TASK GOAL:
Given the entries that follow, write out exactly the lines starting at the one containing "match create_permission initialize_database" and ending at the one containing "key_valid _ := true", both ends included, and only those.

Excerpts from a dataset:
(** The owner and active permissions of a new account. *)
Lemma newaccount_permissions adb time account auth auth' owner a1 active a2 :
  auth_wf adb →
  create_permission adb time account config.owner_name 0 auth 0 = Ok (owner, a1) →
  create_permission a1 time account config.active_name (po_id owner) auth' 0 = Ok (active, a2) →
  auth_wf a2 ∧ (∀ p, p ∈ permissions a2 → p ∈ permissions adb ∨ p = owner ∨ p = active) ∧
  po_auth owner = auth ∧ po_auth active = auth' ∧
  ∀ a, billed_permissions a2 a + billed_links a2 a = billed_permissions adb a + billed_links adb a +
    (if a =? account then 2 * billable_permission + auth_size auth + auth_size auth' else 0).
Proof.
  intros Hwf H1 H2. pose proof H1 as (Hp1 & _ & Ho & Ha & _)%create_permission_inv.
  pose proof H2 as (Hp2 & _ & _ & Ha2 & _)%create_permission_inv.
  assert (Hwf1 : auth_wf a1) by (eapply create_permission_auth; [done|by left|done]).
  split; [eapply create_permission_auth; [done| |done]|].
  { right. exists owner. rewrite Hp1. split; [apply elem_of_app; right; apply list_elem_of_here|done]. }
  split; [|split; [done|split; [done|]]].
  - intros p. rewrite Hp2, Hp1, !elem_of_app, !list_elem_of_singleton. tauto.
  - intros a. rewrite (create_permission_billed _ _ _ _ _ _ _ _ _ a H2), (create_permission_billed _ _ _ _ _ _ _ _ _ a H1).
    destruct (_ =? _); lia.
Qed.

Lemma apply_eosio_newaccount_spec w :
  native_wf (w_db w) →
  wp (apply_eosio_newaccount control lists act) (λ _ w', native_step (w_db w) (w_db w')) w.
Proof.
  intros Hw. unfold apply_eosio_newaccount. wp_step. apply wp_lift. intros c Hc.
  destruct (as_newaccount _ Hsmall c Hc) as [Hown Hact].
  wp_step. apply wp_require_auth. intros used _. repeat wp_step. cbn [w_db w_trx w_ctx] in *.
  match goal with |- wp (if ?b then _ else _) _ _ => assert (Hif : ∀ (Q : unit → world K → Prop) w' x e, Q tt w' →
    wp (if b then mret tt else asserts x e) Q w') by (intros Q w' x e HQ; destruct b; [done|by apply wp_asserts]) end.
  apply Hif. clear Hif. do 3 wp_step. apply wp_lift. intros accs [Hnone ->]%db_create_Ok.
  wp_step. unfold put_accounts. do 2 wp_step. apply wp_lift. intros seqs _. wp_step. unfold put_sequences. wp_step.
  do 2 wp_step. do 2 wp_step. wp_step. apply wp_lift. cbn [w_db w_trx w_ctx]. intros [owner a1] Hc1.
  wp_step. apply wp_lift. intros [active a2] Hc2. wp_step. unfold put_authorization. do 2 wp_step. apply wp_lift.
  cbn [with_sequences with_accounts ch_authorization ch_limits ch_accounts w_db w_trx w_ctx] in *.
  intros rl [Hus Hram]%initialize_account_spec; [|exact (nw_usage _ Hw)]. wp_step. unfold put_limits. wp_step.
  pose proof (auth_size_nonneg (na_owner c)). pose proof (auth_size_nonneg (na_active c)). pose proof billable_permission_bounds.
  pose proof (newaccount_permissions _ _ _ _ _ _ _ _ _ (nw_auth _ Hw) Hc1 Hc2) as (Haw & Hin & Hpo & Hpa & Hbill).
  rewrite Hpo, Hpa, newaccount_delta by done. apply wp_bill; cbn [w_db]; try done.
  - destruct Hw as [W1 W2 W3 W4 W5]. constructor; cbn; try done.
    + intros p [Hp|[->| ->]]%Hin; [by apply W3|by rewrite Hpo|by rewrite Hpa].
    + intros x o [[_ <-]|[_ ?]]%lookup_insert_Some; [done|eauto].
  - unfold is_signed, config.overhead_per_account_ram_bytes. lia.
  - intros x. unfold native_billed, billed_account.
    cbn [with_ch_limits with_authorization with_sequences with_accounts ch_authorization ch_accounts ch_generated].
    rewrite Hbill. destruct (Z.eqb_spec x (na_name c)) as [->|Hne].
    + rewrite lookup_insert_eq, Hnone. cbn. lia.
    + rewrite lookup_insert_ne by done. lia.
Qed.

Lemma find_apply_handler_spec load_vm receiver scope name h w :
  vm_sound → native_wf (w_db w) → name ≠ activatevm_name →
  find_apply_handler control lists mode act vm_apply vm_setcode load_vm receiver scope name = Some h →
  wp h (λ _ w', native_step (w_db w) (w_db w')) w.
Proof.
  intros Hvm Hw Hne. unfold find_apply_handler. destruct (negb _); [done|].
  repeat match goal with |- context [if name =? ?n then _ else _] => destruct (Z.eqb_spec name n);
    [intros [= <-]|] end; [..|done].
  - by apply apply_eosio_newaccount_spec.
  - by apply apply_eosio_setcode_spec.
  - by apply apply_eosio_setabi_spec.
  - by apply apply_eosio_updateauth_spec.
  - by apply apply_eosio_deleteauth_spec.
  - by apply apply_eosio_linkauth_spec.
  - by apply apply_eosio_unlinkauth_spec.
  - by apply apply_eosio_canceldelay_spec.
  - done.
Qed.

End handlers.
End native.

(** ** Examples *)

Module native_example.
Definition key_auth : authority Z := Authority 1 [KeyWeight 100 1] [] [].

(** Account 7 has an owner permission; only account 8 has one called "other". *)
Definition permissions_db : @authorization_db Z :=
  match create_permission initialize_database 0 7 config.owner_name 0 key_auth 0 with
  | Ok (_, a) => match create_permission a 0 8 (N_ "other") 0 key_auth 0 with Ok (_, a) => a | Throw _ => a end
  | Throw _ => initialize_database
  end.

#[export] Instance codec : native_codec Z := {|
  unpack_newaccount _ := Throw fc_eof_exception;
  unpack_setcode _ := Throw fc_eof_exception;
  unpack_setabi _ := Throw fc_eof_exception;
  unpack_updateauth _ := Throw fc_eof_exception;
  unpack_deleteauth _ := Throw fc_eof_exception;
  unpack_linkauth _ := Ok (LinkAuth 7 8 (N_ "transfer") (N_ "other"));
  unpack_unlinkauth _ := Throw fc_eof_exception;
  unpack_canceldelay _ := Throw fc_eof_exception;
  unpack_activatevm _ := Throw fc_eof_exception;
  key_pack_size _ := 34;
  public_key_lt := Z.ltb;
  code_hash _ := digest_zero;
  unpack_producers _ := Throw fc_eof_exception;
  key_valid _ := true |}.

Definition act : action := Action config.system_account_name linkauth_name [PermissionLevel 7 config.owner_name] [].
Definition db : chain_db Z :=
  with_authorization (with_accounts (bills.chain bills.two_accounts)
    {[7 := new_account_object 0; 8 := new_account_object 0]}) permissions_db.
Definition start : world Z := World db bills.fresh (make_apply_context act config.system_account_name).
Definition lists : controller_lists Z := ControllerLists ∅ ∅ ∅ ∅ ∅ [].
Definition no_vm (_ _ _ _ : Z) : M (world Z) unit := mret tt.

Lemma act_small : action_small act.
Proof. constructor; intros c Hc; vm_compute in Hc; discriminate. Qed.

Lemma vm_ok : vm_sound no_vm.
Proof. intros t r a n w Hw. unfold no_vm. wp_step. split; [by apply native_step_refl|done]. Qed.

Lemma start_wf : native_wf db.
Proof.
  constructor.
  - exact (proj2 (proj2 two_accounts_wf)).
  - unfold db. cbn [with_authorization ch_authorization]. unfold permissions_db.
    destruct (create_permission initialize_database 0 7 _ 0 key_auth 0) as [[p a1]|] eqn:H1; [|done].
    assert (Hi : auth_wf (initialize_database (K:=Z))).
    { constructor; [apply initialize_database_wf|]. exists reserved_permission. split; [apply list_elem_of_here|done]. }
    assert (Ha1 : auth_wf a1) by (eapply create_permission_auth; [exact Hi|by left|done]).
    destruct (create_permission a1 0 8 _ 0 key_auth 0) as [[q a2]|] eqn:H2; [|done].
    eapply create_permission_auth; [exact Ha1|by left|done].
  - assert (H : forallb (λ p, get_billable_size key_pack_size (po_auth p) <? 2 ^ 40) (permissions permissions_db) = true)
      by (vm_compute; reflexivity).
    intros p Hp. rewrite forallb_forall in H. by apply Z.ltb_lt, H, list_elem_of_In.
  - intros a o H. change (ch_accounts db) with (<[7 := new_account_object 0]> ({[8 := new_account_object 0]} : gmap Z _)) in H.
    apply lookup_insert_Some in H as [[_ <-]|[_ [_ <-]%lookup_singleton_Some]]; done.
  - intros k g H. by vm_compute in H.
Qed.
End native_example.

#[local] Existing Instance native_example.codec.


(** An account can be linked to a permission that it does not have, because
    the name is looked up among the permissions of all accounts; the actions of
    the link can then not be authorized by the account. *)
Theorem linkauth_accepts_foreign_permission :
  match apply_eosio_linkauth native_example.act native_example.start with
  | Done _ w' =>
      find_by_owner (permissions (ch_authorization (w_db w'))) 7 (N_ "other") = None ∧
      lookup_minimum_permission (ch_authorization (w_db w')) 7 8 (N_ "transfer") = Ok (Some (N_ "other")) ∧
      get_permission (ch_authorization (w_db w')) (PermissionLevel 7 (N_ "other")) = Throw permission_query_exception
  | _ => False
  end.
Proof. vm_compute. done. Qed.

EXERCISE SOLUTION:
  match create_permission initialize_database 0 7 config.owner_name 0 key_auth 0 with
  | Ok (_, a) => match create_permission a 0 8 (N_ "other") 0 key_auth 0 with Ok (_, a) => a | Throw _ => a end
  | Throw _ => initialize_database
  end.

#[export] Instance codec : native_codec Z := {|
  unpack_newaccount _ := Throw fc_eof_exception;
  unpack_setcode _ := Throw fc_eof_exception;
  unpack_setabi _ := Throw fc_eof_exception;
  unpack_updateauth _ := Throw fc_eof_exception;
  unpack_deleteauth _ := Throw fc_eof_exception;
  unpack_linkauth _ := Ok (LinkAuth 7 8 (N_ "transfer") (N_ "other"));
  unpack_unlinkauth _ := Throw fc_eof_exception;
  unpack_canceldelay _ := Throw fc_eof_exception;
  unpack_activatevm _ := Throw fc_eof_exception;
  key_pack_size _ := 34;
  public_key_lt := Z.ltb;
  code_hash _ := digest_zero;
  unpack_producers _ := Throw fc_eof_exception;
  key_valid _ := true |}.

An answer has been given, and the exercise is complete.